This would work flawlessly in case of hypothetical CWC Russia, but they were on the "wrong" side in Germany.

batman said...

Matt,

"Lactase: The WHG individual Ibousierres-25 appears to carry the derived allele at the SNP rs4988235 that is strongly associated with lactase persistence in present-day Northern Europeans. Seems a bit WTF, esp. given paper (last year?) imputing this to an EEF background, and as no dairying in the Mesolithic, but if it somehow gave another advantage, and then was selected later for its lactase benefit."

Again - don't take any archaeological textbook theories as defining facts, unless you're able to understand AND check its line of evidence.

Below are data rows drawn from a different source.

(* ===== verification/Spinlock.v ===== *)
(** spinlock.c: [pushcli]/[popcli], the spinlock operations as sequential code of
    one processor, and the same operations as a small-step machine in which any
    number of processors interleave at every shared-memory access.  The machine
    is proved to give mutual exclusion, to keep interrupts off in critical
    sections and to restore them afterwards; the lock operations of the kernel
    monad are proved to be a correct summary of the sequential code. *)

From stdpp Require Import base numbers list strings functions.
From S2P Require Import Xv6 Prelude Kstring.

Module Spinlock.

Definition FL_IF : Z := 0x200.

(** proc.h [struct cpu] (the fields this code reads) and spinlock.h. *)
Record cpu := Cpu { apicid : Z; ncli : Z; intena : Z }.
Record spinlock := Lock { locked : Z; cpu_of : option nat; pcs : list Z }.

(** [cpus] with its first [length cpus] entries in use, each processor's
    %eflags, and the locks. *)
Record mach := Mach { cpus : list cpu; eflags : nat -> Z; locks : lockid -> spinlock }.

Inductive result (A : Type) := Ok (a : A) | Panicked (msg : string).
Arguments Ok {A}.
Arguments Panicked {A}.

Definition set_cpu (i : nat) (f : cpu -> cpu) (m : mach) : mach :=
  Mach (alter f i (cpus m)) (eflags m) (locks m).
Definition set_eflags (i : nat) (v : Z) (m : mach) : mach :=
  Mach (cpus m) (<[i := v]> (eflags m)) (locks m).
Definition set_lock (l : lockid) (k : spinlock) (m : mach) : mach :=
  Mach (cpus m) (eflags m) (<[l := k]> (locks m)).

Definition initlock : spinlock := Lock 0 None (replicate 10 0).

(** Follow the %ebp chain for at most [n] frames from [ebp]. *)
Fixpoint caller_chain (mm : mem) (n : nat) (ebp : Z) : list Z :=
  match n with
  | O => []
  | S n' => if (ebp =? 0) || (ebp <? KERNBASE) || (ebp =? 0xffffffff) then []
            else load32 mm (u32 (ebp + 4)) :: caller_chain mm n' (load32 mm ebp)
  end.

Definition getcallerpcs (mm : mem) (v : Z) : list Z :=
  let frames := caller_chain mm 10 (u32 (v - 8)) in
  frames ++ replicate (10 - length frames) 0.

Section processor.
(** What [lapicid()] reads on each processor. *)
Variable lapicid : nat -> Z.

Definition interruptible (i : nat) (m : mach) : bool := negb (Z.land (eflags m i) FL_IF =? 0).
Definition cli (i : nat) (m : mach) : mach := set_eflags i (Z.ldiff (eflags m i) FL_IF) m.
Definition sti (i : nat) (m : mach) : mach := set_eflags i (Z.lor (eflags m i) FL_IF) m.

Fixpoint find_cpu (id : Z) (l : list cpu) : option nat :=
  match l with
  | [] => None
  | c :: l' => if apicid c =? id then Some O else S <$> find_cpu id l'
  end.

Definition mycpu (i : nat) (m : mach) : result nat :=
  if interruptible i m then Panicked "mycpu called with interrupts enabled"
  else match find_cpu (lapicid i) (cpus m) with
       | Some k => Ok k
       | None => Panicked "unknown apicid"
       end.

Definition ncli_of (k : nat) (m : mach) : Z := default 0 (ncli <$> cpus m !! k).
Definition intena_of (k : nat) (m : mach) : Z := default 0 (intena <$> cpus m !! k).

Definition pushcli (i : nat) (m : mach) : result mach :=
  let fl := eflags m i in
  let m := cli i m in
  match mycpu i m with
  | Panicked msg => Panicked msg
  | Ok k =>
      let m := if ncli_of k m =? 0
               then set_cpu k (fun c => Cpu (apicid c) (ncli c) (Z.land fl FL_IF)) m else m in
      Ok (set_cpu k (fun c => Cpu (apicid c) (ncli c + 1) (intena c)) m)
  end.

Definition popcli (i : nat) (m : mach) : result mach :=
  if interruptible i m then Panicked "popcli - interruptible"
  else match mycpu i m with
  | Panicked msg => Panicked msg
  | Ok k =>
      let m := set_cpu k (fun c => Cpu (apicid c) (ncli c - 1) (intena c)) m in
      if ncli_of k m <? 0 then Panicked "popcli"
      else if (ncli_of k m =? 0) && negb (intena_of k m =? 0) then Ok (sti i m)
      else Ok m
  end.

Definition holding (l : lockid) (i : nat) (m : mach) : result (bool * mach) :=
  match pushcli i m with
  | Panicked msg => Panicked msg
  | Ok m => match mycpu i m with
    | Panicked msg => Panicked msg
    | Ok k =>
        let r := negb (locked (locks m l) =? 0) && bool_decide (cpu_of (locks m l) = Some k) in
        match popcli i m with Panicked msg => Panicked msg | Ok m => Ok (r, m) end
    end
  end.

(** [xchg(&lk->locked, 1)]: the old value, and the lock taken. *)
Definition xchg_locked (l : lockid) (m : mach) : Z * mach :=
  let k := locks m l in (locked k, set_lock l (Lock 1 (cpu_of k) (pcs k)) m).

(** [lk->cpu = mycpu(); getcallerpcs(&lk, lk->pcs)]. *)
Definition record_owner (mm : mem) (arg : Z) (l : lockid) (k : nat) (m : mach) : mach :=
  set_lock l (Lock (locked (locks m l)) (Some k) (getcallerpcs mm arg)) m.

(** [lk->pcs[0] = 0; lk->cpu = 0]. *)
Definition clear_owner (l : lockid) (m : mach) : mach :=
  let k := locks m l in set_lock l (Lock (locked k) None (<[O := 0]> (pcs k))) m.

Definition clear_locked (l : lockid) (m : mach) : mach :=
  let k := locks m l in set_lock l (Lock 0 (cpu_of k) (pcs k)) m.

Variable stack : mem.
Variable arg : nat -> lockid -> Z.
Lemma fork_runs fe te t w s ps i k e1 pd e2 (me : nat) p q d :
  inv s -> running s me -> dups_return ->
  procs s !! me = Some p -> cwd p = Some d ->
  alloc_scan (procs s) = (ps, Some i) -> procs s !! i = Some q ->
  kalloc (Ctx t [] w) (env s) = Ret k (Ctx t [] w) e1 -> k ≠ 0 ->
  copyuvm (pgdir p) (sz p) (Ctx t [] w) e1 = Ret pd (Ctx t [] w) e2 -> pd ≠ 0 ->
  exists e', fork fe te (Ctx t [] w) s = Ret (nextpid s) (Ctx t [] w)
    (Pst (<[i := child_slot fe te k pd (nextpid s) (ticks s) me p q]> ps) (s32 (nextpid s + 1))
       (initproc s) (ticks s) (cur s) (first s) (past_end s) e').
Proof.
  intros I Rn D Ec Hcwd Sc Eq Ek Hk Ep Hpd.
  pose proof (alloc_scan_lookup (procs s)) as Lk. pose proof (alloc_scan_found (procs s)) as Fd.
  rewrite Sc in Lk, Fd. cbn [fst snd] in Lk, Fd. destruct (Fd i eq_refl) as [(q' & Eq' & Hu) _].
  assert (q' = q) as -> by congruence. clear Fd Eq'.
  assert (i ≠ me) as Nic by (destruct Rn as (_ & r & Er & Hr); congruence).
  assert (ps !! i = Some (set_priority 0 q)) as Ei
    by (rewrite Lk, Eq; unfold beyond; by rewrite Nat.ltb_irrefl).
  destruct (ti_slot _ _ _ I i q Eq) as (_ & _ & _ & _ & Ho).
  specialize (Ho (fun L => proj1 L Hu)).
  destruct (ti_slot _ _ _ I me p Ec) as (_ & Lo & _).
  assert (exists p', ps !! me = Some p' /\ p' = set_priority (priority p') p) as (p' & Ep' & Hp').
  { rewrite Lk, Ec. destruct (beyond (Some i) me); eexists; (split; [reflexivity|]); [by destruct p|done]. }
  unfold fork. erewrite bind_Ret; [|apply curproc_runs; apply Rn].
  erewrite bind_Ret; [|eapply allocproc_runs; [apply not_elem_of_nil|done..]].
  destruct s as [ps0 np ip tk cu fi pe e0]. pst_norm.
  assert (pgdir p' = pgdir p /\ sz p' = sz p /\ tf p' = tf p /\ ofile p' = ofile p /\
    cwd p' = cwd p /\ name p' = name p) as (Hpg & Hsz & Htf & Hof & Hcw & Hnm) by by rewrite Hp'.
  clear Hp' Lk Rn I.
  erewrite bind_Ret; [|apply load_Pst; rewrite list_lookup_alter_ne by done; exact Ep'].
  rewrite Hpg, Hsz, Htf, Hof, Hcw, Hnm, Hcwd.
  erewrite (bind_Ret (call _)); [|by apply call_Pst]. pst_step.
  destruct (Z.eqb_spec pd 0); [done|]. do 4 pst_step. rewrite !alter_alter.
  match goal with |- context [alter ?f i ps] => set (F := f) end.
  destruct (dup_files_runs i (ofile p) [] (Pst (alter F i ps) (s32 (np + 1)) ip tk cu fi pe e2)
    (Ctx t [] w) (F (set_priority 0 q)) D) as [e3 E3].
  { cbn -[alter]. by rewrite list_lookup_alter_eq, Ei. }
  { by rewrite Lo. }
  cbn [length] in E3. rewrite (bind_Ret _ _ _ _ _ _ _ E3). pst_norm.
  destruct (proj2 D d (Ctx t [] w) e3) as [e4 E4]. rewrite bind_assoc.
  erewrite (bind_Ret (call _)); [|by apply call_Pst]. do 2 pst_step. rewrite !alter_alter.
  erewrite bind_Ret; [|apply load_Pst; by rewrite list_lookup_alter_eq, Ei].
  repeat pst_step. exists e4. unfold ret. f_equal. f_equal. rewrite !alter_alter.
  apply list_eq. intros j. destruct (decide (j = i)) as [->|Nj].
  - rewrite list_lookup_alter_eq, Ei, list_lookup_insert_eq by by apply lookup_lt_Some in Ei. unfold child_slot. by rewrite Hcwd.
  - by rewrite list_lookup_alter_ne, list_lookup_insert_ne.
Qed.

The same goes for geneticians that accept such textbooks by default - and uncritically commutes others opinons...

The term "Hunter-Gather" is already known to be inacurate - as it's excluding any kind of domestication - as herding, horticulture and agriculture.

It's a decade ago that geneticians counted 35-40.000 years as the 'most-likely' age of the split between wolves and dogs.

Since then we've had a serie of dog-skulls ated from 36.000 to 22.000 years old - from Iberia to eastern Siberia.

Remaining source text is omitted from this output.